Ноги у него были худые, глаза углубились, лицо покрыто морщинами. Он казался стариком. Внутри морщин была краснота.

Исполняя часто партии Грозного, Галицкого, Бориса Годунова и переживая волнения и страсти своих героев, Шаляпин в последние годы жизни и сам стал походить на них. Был гневен, как Грозный, разгулен, как Галицкий, и трагичен, как Борис.

Впрочем, со встречными людьми он никогда не был прост – всегда играл. Никогда я не видел его со знакомыми таким, каким он был, когда приезжал ко мне в деревню.


Вспышка гнева

Когда наступили старость и болезнь и когда стал потухать огонь небесного вдохновенья, Шаляпин забеспокоился и стал еще более раздражителен, чем прежде.

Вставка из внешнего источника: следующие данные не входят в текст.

(** The column [revenue_analysis['Base_Revenue']]. *)
Definition base_revenues (revenue_analysis : revenue_table) : list Q :=
  map (fun p => Row.Base_Revenue (snd p)) revenue_analysis.

Record current_metrics : Type := mk_current {
  total_revenue : Q;
  avg_revenue_per_seat : Q;
  class_performance : dict num;
  risk_rates : dict Q;
  current_occupancy : Q
}.

(** [self.pricing.set_index('Booking_Class')['Risk_Factor'].to_dict()]: the
    risk rate of each priced class; its length is the number of priced
    classes. *)
Definition priced_risk_rates (pricing : pricing_table) : dict Q :=
  to_dict (map (fun r => (Pricing.Booking_Class r, Pricing.Risk_Factor r)) pricing).

(** [analyze_current_performance], lines 39-49.  A frame without rows has no
    column either, hence [KeyError]; the division by the allocated seats is a
    division of Python numbers; the capacity of 400 seats is the source's. *)
Definition analyze_current_performance (revenue_analysis : revenue_table)
  (allocation : allocation) (pricing : pricing_table) : result current_metrics :=
  match revenue_analysis with
  | [] => Raise KeyError
  | _ =>
      let base := base_revenues revenue_analysis in
      avg <- py_div (sumQ base) (inject_Z (sumZ (values allocation))) ;;
      match pricing with
      | [] => Raise KeyError
      | _ =>
          Ok {| total_revenue := sumQ base;
                avg_revenue_per_seat := avg;
                class_performance :=
                  to_dict (map (fun p => (fst p, Row.Revenue_per_Seat (snd p)))
                               revenue_analysis);
                risk_rates := priced_risk_rates pricing;
                current_occupancy := inject_Z (sumZ (values allocation)) / 400 |}
      end
  end.

Record key_metrics : Set := mk_key_metrics {
  current_rev_per_seat : Q;
  target_rev_per_seat : Q;
  improvement_percentage : string
}.

Record overall_targets : Set := mk_overall {
  current_daily_revenue : Q;
  target_daily_revenue : Q;
  revenue_improvement : Q;
  target_revenue_per_seat : Q;
  timeframe : string;
  overall_key_metrics : key_metrics
}.

(** [_set_overall_targets], lines 51-64. *)
Definition _set_overall_targets (current : current_metrics) : overall_targets :=
  {| current_daily_revenue := total_revenue current;
     target_daily_revenue := total_revenue current * 1.15;
     revenue_improvement := total_revenue current * 0.15;
     target_revenue_per_seat := avg_revenue_per_seat current * 1.15;
     timeframe := "Next 6 months";
     overall_key_metrics :=
       {| current_rev_per_seat := avg_revenue_per_seat current;
          target_rev_per_seat := avg_revenue_per_seat current * 1.15;
          improvement_percentage := "15%" |} |}.

(** [_get_class_actions], lines 164-186: a static table. *)
Definition _get_class_actions (class_type : string) : result (list string) :=
  if String.eqb class_type "premium" then
    Ok [ "Increase base fare by 10-15% during peak hours";
         "Implement loyalty program benefits";
         "Add premium services";
         "Reduce risk rate to 5%" ]
  else if String.eqb class_type "mid_tier" then
    Ok [ "Optimize pricing with 5-10% increases";
         "Implement flexible booking conditions";
         "Target 85% occupancy rate";
         "Reduce risk rate to 10%" ]
  else if String.eqb class_type "economy" then
    Ok [ "Dynamic pricing based on demand";
         "Implement advance purchase discounts";
         "Target 80% occupancy rate";
         "Manage risk rate to 15%" ]
  else Raise KeyError.

Record class_target : Type := mk_class_target {
  classes : list string;
  current_average : num;
  target_increase : string;
  target_revenue : dict num;
  suggested_actions : list string
}.

Definition improvement_target (class_type : string) : Q :=
  if String.eqb class_type "premium" then 0.20
  else if String.eqb class_type "mid_tier" then 0.15
  else 0.10.

(** The text of [improvement_target*100] followed by a percent sign, for the
    three values it takes. *)
Definition format_target_increase (class_type : string) : string :=
  if String.eqb class_type "premium" then "20.0%"
  else if String.eqb class_type "mid_tier" then "15.0%"
  else "10.0%".

(** The three yield tiers of [_set_class_targets], lines 71-76.  The
    comparisons are Python's, so a class whose revenue per seat is [nan]
    belongs to no tier. *)
Definition high_yield (current : current_metrics) : dict num :=
  filter (fun kv => num_gtb (snd kv) (Fin (avg_revenue_per_seat current * 1.2)))
         (class_performance current).

Definition mid_yield (current : current_metrics) : dict num :=
  filter (fun kv =>
            num_leb (Fin (avg_revenue_per_seat current * 0.8)) (snd kv)
            && num_leb (snd kv) (Fin (avg_revenue_per_seat current * 1.2)))
         (class_performance current).

Definition low_yield (current : current_metrics) : dict num :=
  filter (fun kv => num_ltb (snd kv) (Fin (avg_revenue_per_seat current * 0.8)))
         (class_performance current).

(** The dictionary built for one tier, lines 85-92. *)
Definition class_target_of (class_type : string) (classes : dict num)
  : result class_target :=
  current_average <- py_div_num (sum_num (values classes)) (len classes) ;;
  actions <- _get_class_actions class_type ;;
  Ok {| classes := keys classes;
        current_average := current_average;
        target_increase := format_target_increase class_type;
        target_revenue :=
          map (fun kv => (fst kv, num_mul (snd kv) (Fin (1 + improvement_target class_type))))
              classes;
        suggested_actions := actions |}.

(** The [for] loop of lines 79-92. *)
Fixpoint class_targets_loop (groups : list (string * dict num))
  (class_targets : dict class_target) : result (dict class_target) :=
  match groups with
  | [] => Ok class_targets
  | (class_type, classes) :: rest =>
      t <- class_target_of class_type classes ;;
      class_targets_loop rest (dict_set class_targets class_type t)
  end.

(** [_set_class_targets], lines 66-94. *)
Definition _set_class_targets (current : current_metrics) : result (dict class_target) :=
  class_targets_loop
    [ ("premium", high_yield current);
      ("mid_tier", mid_yield current);
      ("economy", low_yield current) ]
    [].

Record time_target : Set := mk_time_target {
  time_target_occupancy : Q;
  target_premium_mix : Q;
  revenue_premium : Q
}.

(** [_set_time_targets], lines 96-119: a constant table. *)
Definition _set_time_targets (current : current_metrics) : dict time_target :=
  [ ("peak_morning", mk_time_target 0.95 0.40 1.25);
    ("midday", mk_time_target 0.85 0.30 1.15);
    ("evening_peak", mk_time_target 0.90 0.35 1.20);
    ("off_peak", mk_time_target 0.75 0.25 1.10) ].

Record risk_group : Set := mk_risk_group {
  risk_current : Q;
  risk_target : Q
}.

Record risk_targets : Set := mk_risk_targets {
  current_avg_risk : Q;
  target_avg_risk : Q;
  risk_premium : risk_group;
  risk_mid_tier : risk_group;
  risk_economy : risk_group
}.

Definition premium_codes : list string := ["J"; "Y"].
Definition mid_tier_codes : list string := ["C"; "B"; "D"; "W"; "H"].
Definition listed_codes : list string := ["J"; "Y"; "C"; "B"; "D"; "W"; "H"].

(** [sum(v for k, v in d.items() if keep(k))] *)
Definition sum_where (keep : string -> bool) (d : dict Q) : Q :=
  sumQ (values (filter (fun kv => keep (fst kv)) d)).

(** [_set_risk_targets], lines 121-146. *)
Definition _set_risk_targets (current : current_metrics) : result risk_targets :=
  let rates := risk_rates current in
  avg_risk <- py_div (sumQ (values rates)) (len rates) ;;
  premium <- py_div (sum_where (fun k => mem k premium_codes) rates) 2 ;;
  mid_tier <- py_div (sum_where (fun k => mem k mid_tier_codes) rates) 5 ;;
  economy <- py_div (sum_where (fun k => negb (mem k listed_codes)) rates)
                    (len rates - 7) ;;
  Ok {| current_avg_risk := avg_risk;
        target_avg_risk := avg_risk * 0.85;
        risk_premium := mk_risk_group premium 0.05;
        risk_mid_tier := mk_risk_group mid_tier 0.10;
        risk_economy := mk_risk_group economy 0.15 |}.

Record occupancy_targets : Set := mk_occupancy {
  occ_current_occupancy : Q;
  target_occupancy : Q;
  occ_premium : Q;
  occ_mid_tier : Q;
  occ_economy : Q;
  overbooking_peak : Q;
  overbooking_off_peak : Q
}.

(** [_set_occupancy_targets], lines 148-162. *)
Definition _set_occupancy_targets (current : current_metrics) : occupancy_targets :=
  {| occ_current_occupancy := current_occupancy current;
     target_occupancy := py_min (current_occupancy current * 1.10) 0.95;
     occ_premium := 0.90;
     occ_mid_tier := 0.85;
     occ_economy := 0.80;
     overbooking_peak := 1.15;
     overbooking_off_peak := 1.10 |}.

Record revenue_targets : Type := mk_revenue_targets {
  overall : overall_targets;
  by_class : dict class_target;
  by_time : dict time_target
}.

Record targets : Type := mk_targets {
  targets_revenue : revenue_targets;
  targets_risk : risk_targets;
  targets_occupancy : occupancy_targets
}.

(** [calculate_revenue_targets], lines 23-37; the entries of the dictionary
    are evaluated in the order in which they are written. *)
Definition calculate_revenue_targets (revenue_analysis : revenue_table)
  (allocation : allocation) (pricing : pricing_table) : result targets :=
  current_metrics <- analyze_current_performance revenue_analysis allocation pricing ;;
  let overall := _set_overall_targets current_metrics in
  by_class <- _set_class_targets current_metrics ;;
  let by_time := _set_time_targets current_metrics in
  risk <- _set_risk_targets current_metrics ;;
  Ok {| targets_revenue :=
          {| overall := overall; by_class := by_class; by_time := by_time |};
        targets_risk := risk;
        targets_occupancy := _set_occupancy_targets current_metrics |}.

(** The table and the targets of one run: the frame of
    [analyze_revenue_potential] handed to [QuantitativeTargets]. *)
Definition revenue_targets_of (allocation : allocation) (pricing : pricing_table)
  : result targets :=
  revenue_analysis <- analyze_revenue_potential allocation pricing ;;
  calculate_revenue_targets revenue_analysis allocation pricing.

(** ** The arithmetic of the machine *)

(** The range of [int64], and the value an [int64] operation keeps of an
    exact result: NumPy wraps around modulo 2^64 (with a [RuntimeWarning]). *)
Definition in_int64 (z : Z) : bool := ((- 2 ^ 63 <=? z) && (z <? 2 ^ 63))%Z.

Definition wrap64 (z : Z) : Z := ((z + 2 ^ 63) mod 2 ^ 64 - 2 ^ 63)%Z.

(** Every seat count of the allocation fits in [int64]. *)
Definition seats_in_int64 (alloc : allocation) : bool :=
  forallb (fun kv => in_int64 (snd kv)) alloc.

Module Binary64.

(** The binary64 value nearest to an integer, ties to even; an infinity when
    the integer is beyond the range. *)
Definition of_Z (z : Z) : float :=
  SF2Prim (binary_normalize prec emax z 0 false).

(** [float(n)] of a Python integer: the nearest binary64 value, and
    [OverflowError] where that would be an infinity, which is from
    2^1024 - 2^970 on, half way between the largest binary64 value and
    2^1024. *)
Definition py_float (n : Z) : result float :=
  if (Z.abs n <? 2 ^ 1024 - 2 ^ 970)%Z then Ok (of_Z n) else Raise OverflowError.

(** A NumPy scalar read from the pricing frame: [np.int64] from a column of
    Python integers, [np.float64] from a column with a float.  [Int64 z]
    stands for an [np.int64] when [z] is in the range of [int64]. *)
Inductive scalar : Set :=
| Int64 (z : Z)
| Float64 (f : float).

Definition to_float (x : scalar) : float :=
  match x with
  | Int64 z => of_Z z
  | Float64 f => f
  end.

Он много работал и пел все с большим мастерством, стараясь заменить недостаток голоса совершенством исполнения. Но уже не было того изумительного тембра, которым он поражал всех. Знавшим его ранее тяжело было на него смотреть.

Как– то после спектакля у Шаляпина был ужин. Приехало много гостей, русских артистов и иностранцев. Много дам. В прекрасной столовой блестели люстры и наряды дам. Шаляпин сидел посередине. Был молчалив и хмур.

Один из молодых людей, сидевший поодаль в элегантном фраке около дам-иностранок, спросил его:

– А как вы думаете, Мусоргский был гений?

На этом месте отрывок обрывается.